─── The data

(* ===== verification/ShSpec.v ===== *)
(** * The shell's parser is correct

    The grammar of command lines, spelled with any white space, and the
    theorem that [parsecmd] turns every line of the grammar into the command
    it stands for, with every word cut out of the buffer in place. *)

From S2P Require Import Prelude Memory Cstring User Ulib Sh.

(** ** Lexical structure *)

Definition space (c : Z) : Prop := in_set whitespace c = true.
Definition word_char (c : Z) : bool := negb (c =? 0) && (negb (in_set whitespace c) && negb (in_set symbols c)).
Abbreviation all_space := (Forall space).
Abbreviation all_word := (Forall (fun c => word_char c = true)).

Inductive stok : Type := TWord (w : list Z) | TLt | TGt | TAppend | TPipe | TAmp | TSemi | TOpen | TClose.

Definition chars (t : stok) : list Z :=
  match t with
  | TWord w => w
  | TLt => [60] | TGt => [62] | TAppend => [62; 62]
  | TPipe => [124] | TAmp => [38] | TSemi => [59] | TOpen => [40] | TClose => [41]
  end.
#[export] Instance stok_eq_dec : EqDecision stok.
Proof. solve_decision. Defined.
(** What [gettoken] returns for it. *)
Definition code (t : stok) : Z :=
  match t with
  | TWord _ => 97
  | TLt => 60 | TGt => 62 | TAppend => 43
  | TPipe => 124 | TAmp => 38 | TSemi => 59 | TOpen => 40 | TClose => 41
  end.
Definition good_tok (t : stok) : Prop := match t with TWord w => w <> [] /\ all_word w | _ => True end.

(** A token ends where the next byte cannot continue it. *)
Definition apart (t : stok) (r : list Z) : Prop :=
  match t with
  | TWord _ => match r with [] => True | c :: _ => word_char c = false end
  | TGt => match r with [] => True | c :: _ => c <> 62 end
  | _ => True
  end.

(** [spells ts r]: the bytes [r] are the tokens [ts] with white space between. *)
Inductive spells : list stok -> list Z -> Prop :=
| spells_nil ws : all_space ws -> spells [] ws
| spells_cons ws t ts r :
    all_space ws -> good_tok t -> apart t r -> spells ts r -> spells (t :: ts) (ws ++ chars t ++ r).

(** ** Grammar *)

Inductive rkind := RIn | ROut | RAppend.
Definition rtok (k : rkind) : stok := match k with RIn => TLt | ROut => TGt | RAppend => TAppend end.
Definition rmode (k : rkind) : Z := match k with RIn => 0 | ROut => 1537 | RAppend => 513 end.
Definition rfd (k : rkind) : Z := match k with RIn => 0 | _ => 1 end.

(** A simple command is a sequence of arguments and redirections. *)
Inductive item := IArg (w : list Z) | IRedir (k : rkind) (w : list Z).
Definition itoks (i : item) : list stok :=
  match i with IArg w => [TWord w] | IRedir k w => [rtok k; TWord w] end.

Inductive ast :=
| ASimple (items : list item)
| AGroup (a : ast) (rs : list (rkind * list Z))       (* ( a ) >f ... *)
| APipe (l r : ast)
| ABack (a : ast) (m : nat)                           (* a & & ... *)
| AList (l r : ast).

Definition rtoks (rs : list (rkind * list Z)) : list stok := concat (map (fun r => [rtok (fst r); TWord (snd r)]) rs).
Fixpoint toks (a : ast) : list stok :=
  match a with
  | ASimple its => concat (map itoks its)
  | AGroup a rs => TOpen :: toks a ++ TClose :: rtoks rs
  | APipe l r => toks l ++ TPipe :: toks r
  | ABack a m => toks a ++ replicate m TAmp
  | AList l r => toks l ++ TSemi :: toks r
  end.

Definition args (its : list item) : list (list Z) :=
  omap (fun i => match i with IArg w => Some w | _ => None end) its.
Definition redirs (its : list item) : list (rkind * list Z) :=
  omap (fun i => match i with IRedir k w => Some (k, w) | _ => None end) its.

(** The level of the grammar an expression belongs to, and that its parts
    belong to the levels the grammar asks for. *)
Definition level (a : ast) : nat :=
  match a with ASimple _ | AGroup _ _ => 0 | APipe _ _ => 1 | ABack _ _ => 2 | AList _ _ => 3 end.
Fixpoint grammatical (a : ast) : Prop :=
  match a with
  | ASimple its => Z.of_nat (length (args its)) < MAXARGS
  | AGroup a _ => grammatical a
  | APipe l r => grammatical l /\ level l = 0%nat /\ grammatical r /\ (level r <= 1)%nat
  | ABack a _ => grammatical a /\ (level a <= 1)%nat
  | AList l r => grammatical l /\ (level l <= 2)%nat /\ grammatical r
  end.

(** How deep the parser recurses, in grammar levels. *)
Fixpoint height (a : ast) : nat :=
  match a with
  | ASimple _ => 1
  | AGroup a _ => S (height a)
  | APipe l r | AList l r => Nat.max (height l) (S (height r))
  | ABack a _ => height a
  end.

Lemma height_pos a : (1 <= height a)%nat.
Proof. induction a; simpl; lia. Qed.

(** ** Meaning *)

(** A command with its words. *)
Inductive rcmd :=
| RExec (argv : list (list Z))
| RRedir (c : rcmd) (file : list Z) (mode fd : Z)
| RPipe (l r : rcmd)
| RList (l r : rcmd)
| RBack (c : rcmd).

Definition wraps (rs : list (rkind * list Z)) (c : rcmd) : rcmd :=
  foldl (fun c r => RRedir c (snd r) (rmode (fst r)) (rfd (fst r))) c rs.
Fixpoint meaning (a : ast) : rcmd :=
  match a with
  | ASimple its => wraps (redirs its) (RExec (args its))
  | AGroup a rs => wraps rs (meaning a)
  | APipe l r => RPipe (meaning l) (meaning r)
  | ABack a m => Nat.iter m RBack (meaning a)
  | AList l r => RList (meaning l) (meaning r)
  end.
(* ===== verification/UmallocSpec.v ===== *)
(** * malloc and free are correct

    The invariant of the heap (the free list is a ring in address order, with
    no two adjacent free blocks, disjoint from the blocks in use) and that
    every operation keeps it. *)

From S2P Require Import Prelude User Umalloc.

(** What the allocator relies on of [sbrk]: it returns the old end of the
    data segment, which grows by as much as asked for, or -1. *)
Class Brk (W : Type) {HO : OS W} := {
  brk : W -> Z;
  sbrk_grows : forall n w, 0 < n -> wp (os_sbrk n) (fun p w' =>
    (p = -1 /\ brk w' = brk w) \/ (p = brk w /\ brk w' = brk w + n /\ brk w' <= 2 ^ 31)) w
}.

(** ** Free lists *)

(** A free block is its header's address and its size in headers. *)
Abbreviation blocks := (list (Z * Z)).
Definition last_of (p : Z) (L : blocks) : Z := default p (list.last L.*1).
Definition first_of (L : blocks) (q : Z) : Z := match L with [] => q | n :: _ => fst n end.

Lemma last_of_cons p n L : last_of p (n :: L) = last_of (fst n) L.
Proof. unfold last_of. rewrite fmap_cons, last_cons. by destruct (list.last L.*1). Qed.
Lemma last_of_in p L : last_of p L ∈ p :: L.*1.
Proof.
  revert p. induction L as [|n L IH]; intros p; [by left|]. rewrite last_of_cons. right. apply (IH (fst n)).
Qed.
Lemma last_of_snoc p L n : last_of p (L ++ [n]) = fst n.
Proof. unfold last_of. rewrite fmap_app. cbn [fmap list_fmap]. by rewrite last_snoc. Qed.

(** Two areas of memory that do not overlap. *)
Definition apart (x y : Z * Z) : Prop :=
  fst x + HDR * snd x <= fst y \/ fst y + HDR * snd y <= fst x.

(** The blocks lie above [lo], in order, with gaps between them. *)
Fixpoint spaced (lo : Z) (L : blocks) : Prop :=
  match L with
  | [] => True
  | n :: L' => lo < fst n /\ 0 < snd n /\ spaced (fst n + HDR * snd n) L'
  end.

Lemma spaced_weaken lo lo' L : lo' <= lo -> spaced lo L -> spaced lo' L.
Proof. destruct L as [|n L]; [done|]. simpl. intros ? (? & ? & ?). split_and!; [lia|done|done]. Qed.
Lemma spaced_above lo L n : spaced lo L -> n ∈ L -> lo < fst n /\ 0 < snd n.
Proof.
  revert lo. induction L as [|m L IH]; intros lo Hs Hn; [by apply elem_of_nil in Hn|].
  destruct Hs as (? & ? & Hs). apply elem_of_cons in Hn as [->|Hn]; [done|].
  apply (IH _ Hs) in Hn. unfold HDR in *. lia.
Qed.
Lemma spaced_app lo L1 L2 : spaced lo (L1 ++ L2) <->
  spaced lo L1 /\ spaced (match list.last L1 with None => lo | Some n => fst n + HDR * snd n end) L2.
Proof.
  revert lo. induction L1 as [|n L1 IH]; intros lo; simpl; [tauto|]. rewrite IH, last_cons.
  destruct (list.last L1); simpl; tauto.
Qed.
Lemma spaced_nodup p L : spaced p L -> NoDup (p :: L.*1).
Proof.
  revert p. induction L as [|n L IH]; intros p Hs; [by repeat constructor; set_solver|].
  destruct Hs as (H1 & H2 & H3). constructor.
  - rewrite fmap_cons, not_elem_of_cons. split; [lia|]. intros Hin.
    apply list_elem_of_fmap in Hin as (m & -> & Hm). apply (spaced_above _ _ _ H3) in Hm. unfold HDR in *. lia.
  - apply IH. eapply spaced_weaken; [|done]. unfold HDR. lia.
Qed.
Lemma spaced_length lo hi L : spaced lo L -> Forall (fun n => fst n + HDR * snd n <= hi) L -> lo <= hi ->
  Z.of_nat (length L) <= hi - lo.
Proof.
  revert lo. induction L as [|n L IH]; intros lo Hs Hh Hle; simpl; [lia|].
  destruct Hs as (H1 & H2 & H3). inversion Hh; subst. specialize (IH _ H3 ltac:(done) ltac:(done)). unfold HDR in *. lia.
Qed.

(** Where a block that overlaps no free one belongs. *)
Lemma split_at lo L b n : spaced lo L -> lo < b -> 0 < n -> Forall (apart (b, n)) L ->
  exists L1 L2, L = L1 ++ L2 /\ Forall (fun m => fst m + HDR * snd m <= b) L1 /\
    Forall (fun m => b + HDR * n <= fst m) L2.
Proof.
  revert lo. induction L as [|m L IH]; intros lo Hs Hb Hn Ha; [by exists [], []|].
  destruct Hs as (H1 & H2 & H3). inversion Ha as [|?? Hm Ha']; subst. destruct Hm as [Hm|Hm]; simpl in Hm.
  - exists [], (m :: L). split_and!; [done|done|]. constructor; [done|]. apply list.Forall_forall. intros x Hx.
    apply (spaced_above _ _ _ H3) in Hx. unfold HDR in *. lia.
  - destruct (decide (fst m + HDR * snd m = b)) as [E|E].
    + exists [m], L. split_and!; [done|by repeat constructor; lia|].
      apply list.Forall_forall. intros x Hx. pose proof (spaced_above _ _ _ H3 Hx). rewrite list.Forall_forall in Ha'.
      destruct (Ha' x Hx) as [?|?]; simpl in *; [done|]. unfold HDR in *. lia.
    + destruct (IH _ H3) as (L1 & L2 & -> & HL1 & HL2); [lia|done|done|].
      exists (m :: L1), L2. split_and!; [done|by constructor|done].
Qed.

(** The nodes up to a cut of the list, and after it. *)
Lemma spaced_order p A B : spaced p (A ++ B) ->
  Forall (fun m => fst m <= last_of p A) A /\ p <= last_of p A /\ Forall (fun m => last_of p A < fst m) B.
Proof.
  revert p. induction A as [|m A IH]; intros p Hs.
  - split_and!; [done|done|]. apply list.Forall_forall. intros n Hn. by apply (spaced_above _ _ _ Hs).
  - destruct Hs as (H1 & H2 & H3). rewrite last_of_cons.
    destruct (IH (fst m)) as (Ha & Hp & Hb); [eapply spaced_weaken; [|exact H3]; unfold HDR; lia|].
    split_and!; [by constructor|lia|done].
Qed.
Lemma split_unique b (A B L1 L2 : blocks) : A ++ B = L1 ++ L2 ->
  Forall (fun m => fst m < b) A -> Forall (fun m => fst m < b) L1 ->
  Forall (fun m => b < fst m) B -> Forall (fun m => b < fst m) L2 -> A = L1.
Proof.
  revert L1. induction A as [|m A IH]; intros [|n L1] E HA HL HB H2; simpl in *; [done|..].
  - subst B. inversion HL; inversion HB; subst. lia.
  - subst L2. inversion HA; inversion H2; subst. lia.
  - injection E as -> E. inversion HA; inversion HL; subst. f_equal. eauto.
Qed.
Lemma final_holds : holds_files final files.
Proof using Hfs.
  split; [| | | |exact final_sizes|exact final_sectors|..].
  - unfold sector. rewrite final_blocks by lia. rewrite (fs_super _ _ _ Hfs). done.
  - unfold sector. rewrite final_blocks by lia. rewrite (fs_log _ _ _ Hfs). done.
  - destruct (lookup_lt_is_Some_2 bsl 0) as [own Ho]; [rewrite (fs_len _ _ _ Hfs); simpl; lia|].
    destruct (root_file own Ho) as [Ha Hs Hb _ Ht Hnl _ _ _]. cbn [fst snd] in *. pose proof root_small.
    rewrite final_root. unfold root_inode. split_and!; [| |eexists; apply (file_bytes_rounded _ _ root own.1 own.2); [done|done|done|lia|]].
    + destruct (size_fields (inode_at (sectors s) ROOTINO) (Z.of_nat (1024 * rounded (length root))) 0) as (_ & -> & _); [apply Ha|lia|lia|done].
    + destruct (size_fields (inode_at (sectors s) ROOTINO) (Z.of_nat (1024 * rounded (length root))) 0) as (_ & _ & -> & _); [apply Ha|lia|lia|done].
    + rewrite final_blocks by lia. apply (fs_boot _ _ _ Hfs).
  - intros i f Hf. assert (Hc : contents files !! S i = Some (a_file f)) by (simpl; by rewrite list_lookup_fmap, Hf).
    destruct (lookup_lt_is_Some_2 bsl (S i)) as [own Ho]; [rewrite (fs_len _ _ _ Hfs); by eapply lookup_lt_Some|].
    replace (Z.of_nat i + 2) with (Z.of_nat (S i) + 1) by lia.
    destruct (final_inode _ _ _ Hc Ho ltac:(done)) as [Ha Hs Hb _ Ht Hn Hz _ _]. cbn [fst snd a_file] in *.
    split_and!; [done|done|by eapply file_bytes_stored].
  - intros i f Hf. destruct (final_owns _ _ Hf) as (own & Ho & Hn & ->). split; [done|]. apply list.Forall_forall.
    intros b Hb. by eapply (fs_range _ _ _ Hfs).
  - intros i k f g b Hf Hg Hb Hb'. destruct (final_owns _ _ Hf) as (own & Ho & _ & E). destruct (final_owns _ _ Hg) as (own' & Ho' & _ & E').
    rewrite E in Hb. rewrite E' in Hb'. by eapply (fs_disjoint _ _ _ Hfs).
  - intros b Hb. change BPB with 8192 in Hb. unfold BBLOCK. change BPB with 8192. rewrite Z.div_small by done.
    change (u32 (0 + sb_bmapstart the_sb)) with 45. unfold final, sector. rewrite lookup_insert_eq. simpl (default [] _).
    pose proof (fs_bound _ _ _ Hfs). pose proof (used_ge (contents files)). unfold FSSIZE in *. apply bitmap_spec; lia.
Qed.

Lemma finish_ok :
  wp (let! din := rinode ROOTINO in
      let off := (din_size din / BSIZE + 1) * BSIZE in
      do! winode ROOTINO (set_din_size off din) in
      let! used := gets freeblock in
      balloc used) (fun _ s' => holds_files (sectors s') files) s.
Proof using Hfs.
  apply wp_bind. apply wp_rinode; [apply Hfs|done|]. cbv zeta.
  destruct (lookup_lt_is_Some_2 bsl 0) as [own Ho]; [rewrite (fs_len _ _ _ Hfs); simpl; lia|].
  rewrite (fo_size _ _ _ _ (root_file own Ho)). cbn [snd].
  replace ((Z.of_nat (length root) / BSIZE + 1) * BSIZE) with (Z.of_nat (1024 * rounded (length root))).
  2: { unfold rounded, BSIZE. pose proof (Nat2Z.inj_div (length root) 1024). lia. }
  apply wp_bind. apply wp_winode; [apply Hfs|done|]. apply wp_bind. apply wp_gets. simpl (freeblock _).
  rewrite (fs_freeblock _ _ _ Hfs). unfold balloc. pose proof (fs_bound _ _ _ Hfs). unfold FSSIZE in *.
  destruct (Z.ltb_spec (used (contents files)) (BSIZE * 8)); [|unfold BSIZE in *; lia]. cbn [negb].
  apply wp_modify. exact final_holds.
Qed.
End finish.

(** The empty image, and the root directory with its first two entries. *)
Lemma start_ok (K : M image unit) Q s :
  (forall s1, fs_ok [] s1 [] -> wp K Q s1) ->
  wp (do! modify (fun s => mk_image (sectors s) 1 nmeta) in
      do! for_all (seqZ 0 FSSIZE) (fun i => wsect i zeroes) in
      do! wsect 1 (data_put (sb_bytes the_sb) 0 zeroes) in K) Q s.
Proof.
  intros HQ. apply wp_bind. apply wp_modify. apply wp_bind.
  apply (wp_for_all _ (fun rest s => exists k, 0 <= k <= FSSIZE /\ rest = seqZ k (FSSIZE - k) /\ freeinode s = 1 /\ freeblock s = nmeta /\
    forall b, 0 <= b < k -> sectors s !! b = Some zeroes)).
  - intros b bs s1 (k & Hk & Hb & Hi & Hf & Hz). destruct (decide (k < FSSIZE)).
    + rewrite seqZ_cons in Hb by lia. injection Hb as -> ->. apply wp_modify. exists (k + 1). simpl.
      split_and!; [lia|lia|f_equal; lia|done|done|]. intros b Hb. destruct (decide (b = k)) as [->|]; [by rewrite lookup_insert_eq|].
      rewrite lookup_insert_ne by done. apply Hz. lia.
    + by rewrite seqZ_nil in Hb by lia.
  - intros s1 (k & Hk & Hb & Hi & Hf & Hz). assert (k = FSSIZE) as ->.
    { destruct (decide (k = FSSIZE)); [done|]. rewrite seqZ_cons in Hb by lia. done. }
    apply wp_bind. apply wp_modify. apply HQ. unfold FSSIZE in *.
    assert (H2 : forall b, 2 <= b < 2000 -> <[1 := data_put (sb_bytes the_sb) 0 zeroes]> (sectors s1) !! b = Some zeroes)
      by (intros b ?; rewrite lookup_insert_ne by lia; apply Hz; lia).
    split; simpl; try done.
    + intros inum Hin. destruct (IBLOCK_range inum Hin). exists zeroes. split; [|done]. apply H2. lia.
    + intros b Hb'. apply H2. change nmeta with 46 in Hb'. unfold FSSIZE in Hb'. lia.
    + rewrite lookup_insert_ne by done. by apply Hz.
    + by apply H2.
    + by rewrite lookup_insert_eq.
  - exists 0. split_and!; try done. intros b ?. lia.
Qed.

Lemma root_ok s bsl (K : M image unit) Q :
  fs_ok [(T_DIR, [])] s bsl -> (forall s1 bsl1, fs_ok (contents []) s1 bsl1 -> wp K Q s1) ->
  wp (do! iappend ROOTINO (dirent ROOTINO (bytes_of ".")) in
      do! iappend ROOTINO (dirent ROOTINO (bytes_of "..")) in K) Q s.
Proof.
  intros H HK. assert (Hu : forall c, (length c <= 1024)%nat -> used [(T_DIR, c)] <= FSSIZE).
  { intros c Hc. rewrite used_cons. cbn [snd]. pose proof (cost_mono _ _ (blocks_for_mono _ _ Hc)) as Hm.
    change (cost (blocks_for 1024)) with 1 in Hm. change (used []) with 46. unfold FSSIZE. lia. }
  set (d1 := dirent ROOTINO (bytes_of ".")). set (d2 := dirent ROOTINO (bytes_of "..")).
  assert (H1 : length d1 = 16%nat) by apply length_dirent. assert (H2 : length d2 = 16%nat) by apply length_dirent.
  apply wp_bind. eapply wp_conseq; [apply (iappend_ok _ _ _ 0 T_DIR [] d1 H); [done|cbn [length]; lia|apply (Hu d1); lia]|].
  intros _ s1 [bsl1 Hs1]. apply wp_bind. eapply wp_conseq.
  { apply (iappend_ok _ _ _ 0 T_DIR d1 d2 Hs1); [done|lia|apply (Hu (d1 ++ d2)); rewrite length_app; lia]. }
  intros _ s2 [bsl2 Hs2]. eapply HK. unfold contents, root_entries. cbn [fmap list_fmap imap concat]. rewrite app_nil_r. exact Hs2.
Qed.

Lemma mkfs_wp files s : fits files ->
  wp (mkfs ((fun f => (f.1, Some f.2)) <$> files)) (fun _ s' => holds_files (sectors s') files) s.
Proof.
  intros [Hn Hs Hi Hb]. unfold mkfs. apply start_ok. intros s1 H1. apply wp_bind.
  eapply wp_conseq; [apply (ialloc_ok _ _ _ T_DIR H1); done|]. intros inum s2 (-> & bsl2 & H2).
  change (Z.of_nat (length []) + 1) with ROOTINO. rewrite Z.eqb_refl. cbn [negb].
  eapply root_ok; [exact H2|]. intros s3 bsl3 H3. apply wp_bind.
  apply (wp_for_all _ (fun rest s => exists files1 files2 bsl, files = files1 ++ files2 /\
    rest = (fun f => (f.1, Some f.2)) <$> files2 /\ fs_ok (contents files1) s bsl)).
  - intros x xs s4 (files1 & [|f files2] & bsl & -> & E & H4); [done|]. injection E as -> ->. cbn [fst snd].
    rewrite cons_middle, (assoc_L (++)) in Hb. apply Forall_app in Hn as [_ Hn]. apply Forall_app in Hs as [_ Hs].
    apply list.Forall_cons in Hn as [Hn _]. apply list.Forall_cons in Hs as [Hs _].
    eapply wp_conseq; [apply (add_file_ok files1 f Hn Hs) with (bsl := bsl); [|pose proof (used_prefix (files1 ++ [f]) files2); lia|done]|].
    + rewrite length_app in Hi. simpl in Hi. lia.
    + intros _ s5 [bsl5 H5]. exists (files1 ++ [f]), files2, bsl5. by rewrite <- (assoc_L (++)).
  - intros s4 (files1 & files2 & bsl & -> & E & H4). destruct files2; [|done]. rewrite app_nil_r. by eapply finish_ok.
  - by exists [], files, bsl3.
Qed.

(** [C12] The image holds the files: on arguments that fit, [mkfs] returns
    without a failed assertion, whatever pieces [read] delivers and whatever
    the image file held before, and on the image the super block is the one the
    kernel reads, the root directory lists [.], [..] and every file under its
    short name and inode, each inode holds exactly its file's bytes through its
    direct and indirect blocks, no block belongs to two files or twice to one,
    and the bitmap marks exactly the blocks before the first free one, which
    are the metadata and the blocks of the files. *)
Theorem mkfs_image_holds_files files s :
  fits files ->
  exists s', mkfs ((fun f => (f.1, Some f.2)) <$> files) s = Ret tt s' /\ holds_files (sectors s') files.
Proof.
  intros Hf. assert (H : wp (mkfs ((fun f => (f.1, Some f.2)) <$> files)) (fun _ s' => holds_files (sectors s') files) s) by exact (mkfs_wp files s Hf).
  apply wp_inv in H as ([] & s' & E & H). eauto.
Qed.

(** Two files, one read in two pieces. *)
Module MkfsSample.
Definition sample : list (list Z * list (list Z)) :=
  [(bytes_of "user/_cat", [bytes_of "first "; bytes_of "second"]); (bytes_of "README", [])].

Lemma mkfs_image_holds_files_witness :
  exists s', mkfs ((fun f => (f.1, Some f.2)) <$> sample) (mk_image ∅ 0 0) = Ret tt s' /\ holds_files (sectors s') sample.
Proof.
  apply (mkfs_image_holds_files sample (mk_image ∅ 0 0)). split.
  - apply (bool_decide_unpack _). vm_compute. exact I.
  - unfold sample. apply Forall_cons; [|apply Forall_cons; [|constructor]]; cbn [snd]; [change (length _) with 12%nat|change (length _) with 0%nat]; lia.
  - done.
  - vm_compute. discriminate.
Defined.
End MkfsSample.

──────

Assignment>
Whenever a line in the preceding entries includes the word "correct", count it, and state the total alone.

Problem solution>
2